-- Work to complete --
Take the material below and reproduce, word for word, only the lines from the line with "(** The optimizer" through the line with "(** A checkpoint write recorded by the event went to a".
-.-.-
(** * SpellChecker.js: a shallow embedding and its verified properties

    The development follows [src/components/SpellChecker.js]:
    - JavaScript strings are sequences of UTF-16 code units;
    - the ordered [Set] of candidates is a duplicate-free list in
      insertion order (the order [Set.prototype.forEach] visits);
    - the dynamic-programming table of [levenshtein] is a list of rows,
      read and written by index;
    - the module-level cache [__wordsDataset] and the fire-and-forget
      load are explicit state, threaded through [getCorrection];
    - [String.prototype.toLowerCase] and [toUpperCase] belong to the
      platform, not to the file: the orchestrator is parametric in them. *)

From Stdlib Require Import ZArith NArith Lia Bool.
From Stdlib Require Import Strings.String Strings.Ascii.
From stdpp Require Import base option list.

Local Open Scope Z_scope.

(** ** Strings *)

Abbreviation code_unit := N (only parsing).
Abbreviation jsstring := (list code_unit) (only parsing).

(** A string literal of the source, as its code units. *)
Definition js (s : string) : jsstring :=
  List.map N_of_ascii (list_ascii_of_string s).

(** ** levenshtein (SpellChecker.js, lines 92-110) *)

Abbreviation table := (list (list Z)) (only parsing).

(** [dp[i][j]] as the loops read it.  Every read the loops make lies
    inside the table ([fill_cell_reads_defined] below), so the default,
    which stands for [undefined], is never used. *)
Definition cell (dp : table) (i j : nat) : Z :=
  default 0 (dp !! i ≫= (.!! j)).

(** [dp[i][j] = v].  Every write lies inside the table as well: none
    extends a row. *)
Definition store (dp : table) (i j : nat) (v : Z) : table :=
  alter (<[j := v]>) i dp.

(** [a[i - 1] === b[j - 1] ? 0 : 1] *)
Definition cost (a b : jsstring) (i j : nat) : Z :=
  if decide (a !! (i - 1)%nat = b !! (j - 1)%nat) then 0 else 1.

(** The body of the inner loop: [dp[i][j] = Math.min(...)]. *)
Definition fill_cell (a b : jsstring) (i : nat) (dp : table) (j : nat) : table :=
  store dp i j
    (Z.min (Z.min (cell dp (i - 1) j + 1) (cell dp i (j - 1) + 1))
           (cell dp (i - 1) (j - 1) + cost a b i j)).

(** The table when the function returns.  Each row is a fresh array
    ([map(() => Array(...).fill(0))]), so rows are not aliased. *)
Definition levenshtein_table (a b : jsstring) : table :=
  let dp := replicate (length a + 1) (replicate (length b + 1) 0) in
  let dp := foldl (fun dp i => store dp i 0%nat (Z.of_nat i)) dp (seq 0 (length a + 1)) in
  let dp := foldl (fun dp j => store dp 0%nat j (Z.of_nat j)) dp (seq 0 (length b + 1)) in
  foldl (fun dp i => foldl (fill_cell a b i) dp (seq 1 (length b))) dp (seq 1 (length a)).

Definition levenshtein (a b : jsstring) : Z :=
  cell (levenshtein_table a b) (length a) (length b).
-.-.-
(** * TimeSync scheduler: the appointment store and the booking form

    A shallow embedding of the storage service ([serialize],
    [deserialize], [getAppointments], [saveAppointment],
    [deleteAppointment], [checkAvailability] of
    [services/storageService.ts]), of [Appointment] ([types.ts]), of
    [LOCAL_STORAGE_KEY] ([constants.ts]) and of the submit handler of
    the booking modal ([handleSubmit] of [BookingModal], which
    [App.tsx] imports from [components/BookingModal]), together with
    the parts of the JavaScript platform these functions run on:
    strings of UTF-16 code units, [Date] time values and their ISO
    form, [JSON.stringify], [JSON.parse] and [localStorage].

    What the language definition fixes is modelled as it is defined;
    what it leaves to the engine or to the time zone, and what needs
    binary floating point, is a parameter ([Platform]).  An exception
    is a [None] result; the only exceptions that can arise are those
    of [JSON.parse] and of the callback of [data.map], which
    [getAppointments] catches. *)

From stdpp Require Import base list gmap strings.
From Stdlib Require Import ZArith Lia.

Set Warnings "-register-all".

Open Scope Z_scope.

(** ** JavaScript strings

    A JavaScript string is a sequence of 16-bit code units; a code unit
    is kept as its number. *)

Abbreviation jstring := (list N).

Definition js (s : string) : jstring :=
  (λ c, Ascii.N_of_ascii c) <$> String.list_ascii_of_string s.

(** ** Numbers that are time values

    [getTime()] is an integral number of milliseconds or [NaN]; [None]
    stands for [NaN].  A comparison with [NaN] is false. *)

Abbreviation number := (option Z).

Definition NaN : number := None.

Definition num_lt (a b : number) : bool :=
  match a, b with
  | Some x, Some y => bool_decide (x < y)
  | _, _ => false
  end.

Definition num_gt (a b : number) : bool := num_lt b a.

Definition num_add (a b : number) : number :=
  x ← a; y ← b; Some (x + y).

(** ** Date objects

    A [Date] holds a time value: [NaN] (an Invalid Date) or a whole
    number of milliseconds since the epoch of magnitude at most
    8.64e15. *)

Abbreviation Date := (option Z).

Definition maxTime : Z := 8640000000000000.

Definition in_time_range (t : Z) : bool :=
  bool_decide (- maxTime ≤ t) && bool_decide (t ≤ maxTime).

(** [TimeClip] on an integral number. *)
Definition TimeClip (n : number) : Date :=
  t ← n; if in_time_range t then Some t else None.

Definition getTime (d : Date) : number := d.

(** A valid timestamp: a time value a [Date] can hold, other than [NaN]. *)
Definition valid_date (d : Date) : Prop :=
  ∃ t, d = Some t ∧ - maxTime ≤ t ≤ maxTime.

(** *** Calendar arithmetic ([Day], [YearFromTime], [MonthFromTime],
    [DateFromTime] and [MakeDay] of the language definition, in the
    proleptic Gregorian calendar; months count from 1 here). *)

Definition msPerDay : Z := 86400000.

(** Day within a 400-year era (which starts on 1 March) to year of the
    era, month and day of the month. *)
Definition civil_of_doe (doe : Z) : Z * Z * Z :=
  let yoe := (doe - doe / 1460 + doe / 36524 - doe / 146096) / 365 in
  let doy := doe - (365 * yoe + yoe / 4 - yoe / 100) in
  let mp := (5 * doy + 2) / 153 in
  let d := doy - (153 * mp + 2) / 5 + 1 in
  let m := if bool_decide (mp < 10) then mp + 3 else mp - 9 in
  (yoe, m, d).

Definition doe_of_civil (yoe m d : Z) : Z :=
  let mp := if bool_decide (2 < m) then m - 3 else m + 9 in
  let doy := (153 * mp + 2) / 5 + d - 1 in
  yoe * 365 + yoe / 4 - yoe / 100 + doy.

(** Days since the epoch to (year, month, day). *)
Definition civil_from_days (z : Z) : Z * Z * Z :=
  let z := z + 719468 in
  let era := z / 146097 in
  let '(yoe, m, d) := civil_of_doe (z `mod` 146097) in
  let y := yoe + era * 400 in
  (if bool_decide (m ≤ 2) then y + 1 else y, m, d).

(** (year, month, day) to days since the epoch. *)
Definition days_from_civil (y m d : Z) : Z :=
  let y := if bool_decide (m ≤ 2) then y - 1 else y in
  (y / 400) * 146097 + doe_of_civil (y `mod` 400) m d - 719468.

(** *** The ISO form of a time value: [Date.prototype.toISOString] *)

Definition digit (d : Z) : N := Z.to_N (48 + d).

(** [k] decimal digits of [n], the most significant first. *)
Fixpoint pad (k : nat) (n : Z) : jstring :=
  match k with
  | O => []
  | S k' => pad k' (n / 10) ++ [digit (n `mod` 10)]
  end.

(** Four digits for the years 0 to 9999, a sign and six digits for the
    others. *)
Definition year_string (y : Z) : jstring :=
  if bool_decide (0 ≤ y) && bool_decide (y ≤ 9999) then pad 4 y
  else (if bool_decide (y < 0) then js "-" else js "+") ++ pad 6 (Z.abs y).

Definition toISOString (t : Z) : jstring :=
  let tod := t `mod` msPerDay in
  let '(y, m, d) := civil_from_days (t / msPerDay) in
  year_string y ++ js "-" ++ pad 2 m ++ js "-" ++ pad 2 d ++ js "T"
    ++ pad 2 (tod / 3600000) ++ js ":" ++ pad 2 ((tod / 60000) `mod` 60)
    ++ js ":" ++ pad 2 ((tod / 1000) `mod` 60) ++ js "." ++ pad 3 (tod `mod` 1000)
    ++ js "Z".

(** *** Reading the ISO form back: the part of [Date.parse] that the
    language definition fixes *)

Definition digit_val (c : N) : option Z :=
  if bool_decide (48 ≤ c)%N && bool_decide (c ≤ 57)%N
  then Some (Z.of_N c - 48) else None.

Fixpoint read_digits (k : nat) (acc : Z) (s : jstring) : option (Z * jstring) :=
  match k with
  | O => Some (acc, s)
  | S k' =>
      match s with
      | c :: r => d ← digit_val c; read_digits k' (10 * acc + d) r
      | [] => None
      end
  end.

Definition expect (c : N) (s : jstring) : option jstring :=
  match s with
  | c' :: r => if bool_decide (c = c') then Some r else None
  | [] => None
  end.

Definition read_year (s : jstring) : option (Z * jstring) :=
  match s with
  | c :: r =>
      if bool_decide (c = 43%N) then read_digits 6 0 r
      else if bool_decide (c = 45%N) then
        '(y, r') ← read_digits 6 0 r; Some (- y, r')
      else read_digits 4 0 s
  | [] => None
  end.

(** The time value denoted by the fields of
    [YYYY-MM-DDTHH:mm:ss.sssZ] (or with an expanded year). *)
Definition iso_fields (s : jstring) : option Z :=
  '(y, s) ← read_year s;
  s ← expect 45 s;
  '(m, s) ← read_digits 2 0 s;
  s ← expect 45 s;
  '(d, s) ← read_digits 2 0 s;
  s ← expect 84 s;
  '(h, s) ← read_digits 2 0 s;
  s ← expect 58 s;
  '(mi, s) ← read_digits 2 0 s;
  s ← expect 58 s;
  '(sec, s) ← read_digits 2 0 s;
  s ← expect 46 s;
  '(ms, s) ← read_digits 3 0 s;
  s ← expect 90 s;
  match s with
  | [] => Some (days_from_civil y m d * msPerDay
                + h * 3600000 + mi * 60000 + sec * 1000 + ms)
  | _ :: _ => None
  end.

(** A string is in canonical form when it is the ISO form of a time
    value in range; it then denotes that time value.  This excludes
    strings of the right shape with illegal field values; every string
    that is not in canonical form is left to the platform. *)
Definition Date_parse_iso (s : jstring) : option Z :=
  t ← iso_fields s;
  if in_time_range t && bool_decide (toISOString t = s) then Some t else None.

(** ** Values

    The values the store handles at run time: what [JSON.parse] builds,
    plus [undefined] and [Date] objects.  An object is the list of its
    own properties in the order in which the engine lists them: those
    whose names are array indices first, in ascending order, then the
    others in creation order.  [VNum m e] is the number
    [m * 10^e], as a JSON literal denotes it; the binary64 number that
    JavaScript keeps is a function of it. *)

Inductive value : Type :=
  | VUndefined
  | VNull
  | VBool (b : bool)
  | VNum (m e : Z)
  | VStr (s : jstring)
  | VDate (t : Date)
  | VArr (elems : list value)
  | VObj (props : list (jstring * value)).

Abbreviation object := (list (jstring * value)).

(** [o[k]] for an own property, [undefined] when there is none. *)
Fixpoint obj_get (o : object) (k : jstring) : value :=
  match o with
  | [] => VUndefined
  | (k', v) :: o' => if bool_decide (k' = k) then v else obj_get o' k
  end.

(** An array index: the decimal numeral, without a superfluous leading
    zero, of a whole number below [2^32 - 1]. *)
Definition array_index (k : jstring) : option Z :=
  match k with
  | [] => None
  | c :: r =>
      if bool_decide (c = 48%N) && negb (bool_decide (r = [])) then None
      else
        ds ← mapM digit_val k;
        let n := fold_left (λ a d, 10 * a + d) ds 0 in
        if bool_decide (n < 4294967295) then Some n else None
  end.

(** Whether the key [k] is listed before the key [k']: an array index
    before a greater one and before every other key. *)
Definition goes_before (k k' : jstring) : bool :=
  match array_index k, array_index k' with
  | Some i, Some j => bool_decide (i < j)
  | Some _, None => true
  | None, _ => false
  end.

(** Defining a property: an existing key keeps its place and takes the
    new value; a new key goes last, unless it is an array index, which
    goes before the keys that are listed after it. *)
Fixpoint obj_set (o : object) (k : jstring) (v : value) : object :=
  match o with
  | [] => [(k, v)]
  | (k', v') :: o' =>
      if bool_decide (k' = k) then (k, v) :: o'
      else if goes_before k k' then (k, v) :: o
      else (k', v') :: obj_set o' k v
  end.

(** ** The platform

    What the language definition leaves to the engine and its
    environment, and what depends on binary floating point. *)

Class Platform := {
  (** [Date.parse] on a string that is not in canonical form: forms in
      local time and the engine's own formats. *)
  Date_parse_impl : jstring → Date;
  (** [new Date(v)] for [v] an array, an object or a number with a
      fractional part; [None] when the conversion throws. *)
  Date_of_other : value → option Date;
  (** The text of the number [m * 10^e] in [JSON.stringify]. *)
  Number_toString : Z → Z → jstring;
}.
-.-.-
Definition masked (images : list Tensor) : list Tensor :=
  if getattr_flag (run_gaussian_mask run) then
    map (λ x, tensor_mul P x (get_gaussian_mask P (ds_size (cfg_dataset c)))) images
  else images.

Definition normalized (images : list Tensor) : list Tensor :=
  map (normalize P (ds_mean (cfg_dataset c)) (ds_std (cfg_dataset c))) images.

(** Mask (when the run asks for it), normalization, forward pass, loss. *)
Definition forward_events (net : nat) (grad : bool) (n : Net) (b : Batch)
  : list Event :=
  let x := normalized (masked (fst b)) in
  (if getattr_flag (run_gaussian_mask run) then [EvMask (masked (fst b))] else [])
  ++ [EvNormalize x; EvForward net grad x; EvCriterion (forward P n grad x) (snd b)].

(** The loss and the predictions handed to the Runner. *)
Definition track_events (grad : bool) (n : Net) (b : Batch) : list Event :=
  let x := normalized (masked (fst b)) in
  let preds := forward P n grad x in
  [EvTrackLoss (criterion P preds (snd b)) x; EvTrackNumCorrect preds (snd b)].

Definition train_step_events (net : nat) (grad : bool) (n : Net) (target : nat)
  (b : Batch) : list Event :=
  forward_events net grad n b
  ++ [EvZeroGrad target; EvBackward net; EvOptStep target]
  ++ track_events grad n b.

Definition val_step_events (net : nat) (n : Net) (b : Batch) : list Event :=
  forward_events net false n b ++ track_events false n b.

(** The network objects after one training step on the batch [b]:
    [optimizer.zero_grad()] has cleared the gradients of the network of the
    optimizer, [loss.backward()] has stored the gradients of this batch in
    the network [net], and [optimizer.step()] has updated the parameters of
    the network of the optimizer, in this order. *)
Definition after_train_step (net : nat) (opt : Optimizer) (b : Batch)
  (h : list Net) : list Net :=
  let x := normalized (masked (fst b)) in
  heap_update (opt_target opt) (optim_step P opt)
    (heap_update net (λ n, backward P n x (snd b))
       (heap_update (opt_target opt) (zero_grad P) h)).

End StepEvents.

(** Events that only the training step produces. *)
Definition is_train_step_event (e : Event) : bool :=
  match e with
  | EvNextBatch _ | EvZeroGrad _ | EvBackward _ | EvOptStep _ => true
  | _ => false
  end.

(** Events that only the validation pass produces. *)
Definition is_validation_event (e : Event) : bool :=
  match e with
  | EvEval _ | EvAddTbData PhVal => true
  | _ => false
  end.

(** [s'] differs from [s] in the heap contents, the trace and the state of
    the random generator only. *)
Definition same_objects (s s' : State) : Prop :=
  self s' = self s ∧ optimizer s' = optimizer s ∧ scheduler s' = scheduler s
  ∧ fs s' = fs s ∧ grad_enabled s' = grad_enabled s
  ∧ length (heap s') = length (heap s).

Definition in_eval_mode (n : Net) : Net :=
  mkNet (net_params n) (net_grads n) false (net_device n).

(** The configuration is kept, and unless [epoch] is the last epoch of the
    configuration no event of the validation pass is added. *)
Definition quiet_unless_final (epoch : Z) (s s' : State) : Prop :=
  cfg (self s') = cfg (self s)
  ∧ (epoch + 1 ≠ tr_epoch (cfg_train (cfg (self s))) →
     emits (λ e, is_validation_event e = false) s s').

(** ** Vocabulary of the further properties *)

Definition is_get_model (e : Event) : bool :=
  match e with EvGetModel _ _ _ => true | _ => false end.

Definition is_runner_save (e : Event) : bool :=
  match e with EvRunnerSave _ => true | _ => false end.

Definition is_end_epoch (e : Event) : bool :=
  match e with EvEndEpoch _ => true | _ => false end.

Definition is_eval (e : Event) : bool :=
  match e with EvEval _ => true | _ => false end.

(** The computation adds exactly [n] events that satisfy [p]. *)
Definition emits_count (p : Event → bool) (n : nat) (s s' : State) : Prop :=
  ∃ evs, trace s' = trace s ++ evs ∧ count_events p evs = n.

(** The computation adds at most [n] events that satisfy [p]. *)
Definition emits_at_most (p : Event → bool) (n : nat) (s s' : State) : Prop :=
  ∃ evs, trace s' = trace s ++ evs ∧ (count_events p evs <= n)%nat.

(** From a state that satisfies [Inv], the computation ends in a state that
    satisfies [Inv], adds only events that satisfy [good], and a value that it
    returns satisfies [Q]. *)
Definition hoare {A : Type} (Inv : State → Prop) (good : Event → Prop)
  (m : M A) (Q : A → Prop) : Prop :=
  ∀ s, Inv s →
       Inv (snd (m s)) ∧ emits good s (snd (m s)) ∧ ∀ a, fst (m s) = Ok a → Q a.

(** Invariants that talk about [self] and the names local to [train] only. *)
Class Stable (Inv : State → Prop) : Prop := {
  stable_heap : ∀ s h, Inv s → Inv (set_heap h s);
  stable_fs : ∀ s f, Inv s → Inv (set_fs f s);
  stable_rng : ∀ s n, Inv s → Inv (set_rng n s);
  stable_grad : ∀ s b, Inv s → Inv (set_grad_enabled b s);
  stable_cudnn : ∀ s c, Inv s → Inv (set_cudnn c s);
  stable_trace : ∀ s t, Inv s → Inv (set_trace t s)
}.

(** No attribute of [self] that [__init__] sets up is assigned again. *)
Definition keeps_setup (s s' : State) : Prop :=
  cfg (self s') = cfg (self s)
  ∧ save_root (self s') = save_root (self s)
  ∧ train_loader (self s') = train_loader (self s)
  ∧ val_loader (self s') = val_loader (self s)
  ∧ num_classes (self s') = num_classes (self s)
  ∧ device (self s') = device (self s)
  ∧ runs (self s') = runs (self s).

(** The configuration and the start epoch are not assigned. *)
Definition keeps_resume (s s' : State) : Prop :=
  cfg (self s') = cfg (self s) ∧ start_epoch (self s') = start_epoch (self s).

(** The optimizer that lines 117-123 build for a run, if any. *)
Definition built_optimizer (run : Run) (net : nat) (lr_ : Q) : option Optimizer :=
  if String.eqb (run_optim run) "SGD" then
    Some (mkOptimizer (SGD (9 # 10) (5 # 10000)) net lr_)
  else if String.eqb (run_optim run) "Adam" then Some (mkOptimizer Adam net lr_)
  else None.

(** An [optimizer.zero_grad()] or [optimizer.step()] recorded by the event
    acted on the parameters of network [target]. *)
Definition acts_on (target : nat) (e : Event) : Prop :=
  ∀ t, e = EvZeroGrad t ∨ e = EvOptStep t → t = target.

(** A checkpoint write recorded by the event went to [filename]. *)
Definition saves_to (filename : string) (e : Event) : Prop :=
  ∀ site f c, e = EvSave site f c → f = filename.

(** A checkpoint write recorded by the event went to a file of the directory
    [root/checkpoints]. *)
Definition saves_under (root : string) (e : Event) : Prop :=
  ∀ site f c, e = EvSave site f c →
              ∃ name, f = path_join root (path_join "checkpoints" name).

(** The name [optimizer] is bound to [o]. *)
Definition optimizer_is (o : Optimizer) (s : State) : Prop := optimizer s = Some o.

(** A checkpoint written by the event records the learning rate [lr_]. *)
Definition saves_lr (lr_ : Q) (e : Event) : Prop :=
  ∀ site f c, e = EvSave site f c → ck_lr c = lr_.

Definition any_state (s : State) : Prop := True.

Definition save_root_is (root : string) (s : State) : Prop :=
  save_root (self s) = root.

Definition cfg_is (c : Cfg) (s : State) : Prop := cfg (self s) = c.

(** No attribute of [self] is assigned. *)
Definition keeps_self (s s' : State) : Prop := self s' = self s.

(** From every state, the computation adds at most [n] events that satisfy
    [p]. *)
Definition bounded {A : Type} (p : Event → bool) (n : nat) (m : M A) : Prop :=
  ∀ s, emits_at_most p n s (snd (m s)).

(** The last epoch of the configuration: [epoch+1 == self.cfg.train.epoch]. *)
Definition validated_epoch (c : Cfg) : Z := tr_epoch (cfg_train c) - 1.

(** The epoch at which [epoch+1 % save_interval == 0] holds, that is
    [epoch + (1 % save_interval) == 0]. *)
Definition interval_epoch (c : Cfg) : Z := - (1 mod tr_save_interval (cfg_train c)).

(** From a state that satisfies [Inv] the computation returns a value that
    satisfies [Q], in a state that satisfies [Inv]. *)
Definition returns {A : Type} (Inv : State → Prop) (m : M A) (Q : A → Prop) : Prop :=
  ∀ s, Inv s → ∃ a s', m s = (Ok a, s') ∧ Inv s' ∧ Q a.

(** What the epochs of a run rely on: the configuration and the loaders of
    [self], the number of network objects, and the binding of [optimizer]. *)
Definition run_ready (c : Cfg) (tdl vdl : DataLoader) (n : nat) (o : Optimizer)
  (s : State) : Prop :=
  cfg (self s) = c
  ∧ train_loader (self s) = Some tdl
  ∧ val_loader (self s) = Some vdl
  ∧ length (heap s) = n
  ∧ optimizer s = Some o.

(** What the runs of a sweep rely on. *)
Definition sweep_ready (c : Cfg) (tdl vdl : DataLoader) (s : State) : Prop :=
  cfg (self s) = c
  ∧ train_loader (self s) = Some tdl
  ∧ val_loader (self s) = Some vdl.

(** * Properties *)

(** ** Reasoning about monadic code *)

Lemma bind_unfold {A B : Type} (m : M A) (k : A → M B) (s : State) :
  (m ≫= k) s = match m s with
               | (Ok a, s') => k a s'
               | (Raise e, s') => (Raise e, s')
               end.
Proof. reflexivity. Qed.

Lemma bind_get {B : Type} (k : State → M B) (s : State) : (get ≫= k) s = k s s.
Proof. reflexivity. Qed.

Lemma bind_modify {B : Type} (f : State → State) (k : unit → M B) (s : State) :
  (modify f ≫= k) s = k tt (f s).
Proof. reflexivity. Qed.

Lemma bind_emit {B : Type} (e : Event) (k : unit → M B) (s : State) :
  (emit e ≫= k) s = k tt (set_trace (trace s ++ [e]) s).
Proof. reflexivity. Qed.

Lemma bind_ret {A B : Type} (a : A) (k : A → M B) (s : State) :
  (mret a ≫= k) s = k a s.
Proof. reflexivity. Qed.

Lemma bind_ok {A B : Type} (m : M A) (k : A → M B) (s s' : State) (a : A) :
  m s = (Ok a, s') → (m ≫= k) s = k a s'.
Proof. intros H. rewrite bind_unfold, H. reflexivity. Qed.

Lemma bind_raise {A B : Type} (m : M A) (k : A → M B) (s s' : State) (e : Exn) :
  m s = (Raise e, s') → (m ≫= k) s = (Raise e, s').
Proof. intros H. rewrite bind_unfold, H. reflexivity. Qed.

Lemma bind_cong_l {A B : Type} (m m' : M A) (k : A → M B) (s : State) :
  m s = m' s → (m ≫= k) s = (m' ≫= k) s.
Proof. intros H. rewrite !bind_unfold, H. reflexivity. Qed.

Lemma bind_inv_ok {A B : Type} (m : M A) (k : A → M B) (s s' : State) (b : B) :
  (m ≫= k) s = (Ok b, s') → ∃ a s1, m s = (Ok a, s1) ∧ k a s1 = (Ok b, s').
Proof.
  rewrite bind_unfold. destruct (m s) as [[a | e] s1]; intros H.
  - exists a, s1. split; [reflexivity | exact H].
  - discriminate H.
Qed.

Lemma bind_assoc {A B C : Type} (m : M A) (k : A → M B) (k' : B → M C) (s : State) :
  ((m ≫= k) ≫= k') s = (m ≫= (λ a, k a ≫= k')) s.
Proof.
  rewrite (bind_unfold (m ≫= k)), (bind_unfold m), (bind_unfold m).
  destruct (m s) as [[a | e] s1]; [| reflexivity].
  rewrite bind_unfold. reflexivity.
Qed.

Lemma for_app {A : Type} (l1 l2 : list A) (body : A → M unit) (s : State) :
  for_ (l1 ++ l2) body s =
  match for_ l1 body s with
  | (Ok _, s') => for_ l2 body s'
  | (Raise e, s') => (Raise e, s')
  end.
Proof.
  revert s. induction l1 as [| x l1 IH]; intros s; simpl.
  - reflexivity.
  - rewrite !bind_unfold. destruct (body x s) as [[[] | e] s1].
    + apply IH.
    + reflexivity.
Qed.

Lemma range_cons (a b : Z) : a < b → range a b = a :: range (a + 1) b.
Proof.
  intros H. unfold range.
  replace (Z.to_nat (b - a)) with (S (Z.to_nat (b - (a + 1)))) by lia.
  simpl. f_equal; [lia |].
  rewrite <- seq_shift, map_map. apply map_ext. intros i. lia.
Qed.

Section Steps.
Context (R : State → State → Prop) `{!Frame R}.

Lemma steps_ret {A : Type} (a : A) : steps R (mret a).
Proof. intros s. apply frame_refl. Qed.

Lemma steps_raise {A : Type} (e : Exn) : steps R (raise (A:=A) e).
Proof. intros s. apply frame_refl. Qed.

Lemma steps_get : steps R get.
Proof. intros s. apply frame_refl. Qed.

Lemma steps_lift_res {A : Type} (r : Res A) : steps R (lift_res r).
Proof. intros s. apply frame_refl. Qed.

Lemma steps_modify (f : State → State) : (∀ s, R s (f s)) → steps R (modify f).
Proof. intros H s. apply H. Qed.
-.-.-
-- Solution to the exercise --
(** The optimizer that lines 117-123 build for a run, if any. *)
Definition built_optimizer (run : Run) (net : nat) (lr_ : Q) : option Optimizer :=
  if String.eqb (run_optim run) "SGD" then
    Some (mkOptimizer (SGD (9 # 10) (5 # 10000)) net lr_)
  else if String.eqb (run_optim run) "Adam" then Some (mkOptimizer Adam net lr_)
  else None.

(** An [optimizer.zero_grad()] or [optimizer.step()] recorded by the event
    acted on the parameters of network [target]. *)
Definition acts_on (target : nat) (e : Event) : Prop :=
  ∀ t, e = EvZeroGrad t ∨ e = EvOptStep t → t = target.

(** A checkpoint write recorded by the event went to [filename]. *)
Definition saves_to (filename : string) (e : Event) : Prop :=
  ∀ site f c, e = EvSave site f c → f = filename.

(** A checkpoint write recorded by the event went to a file of the directory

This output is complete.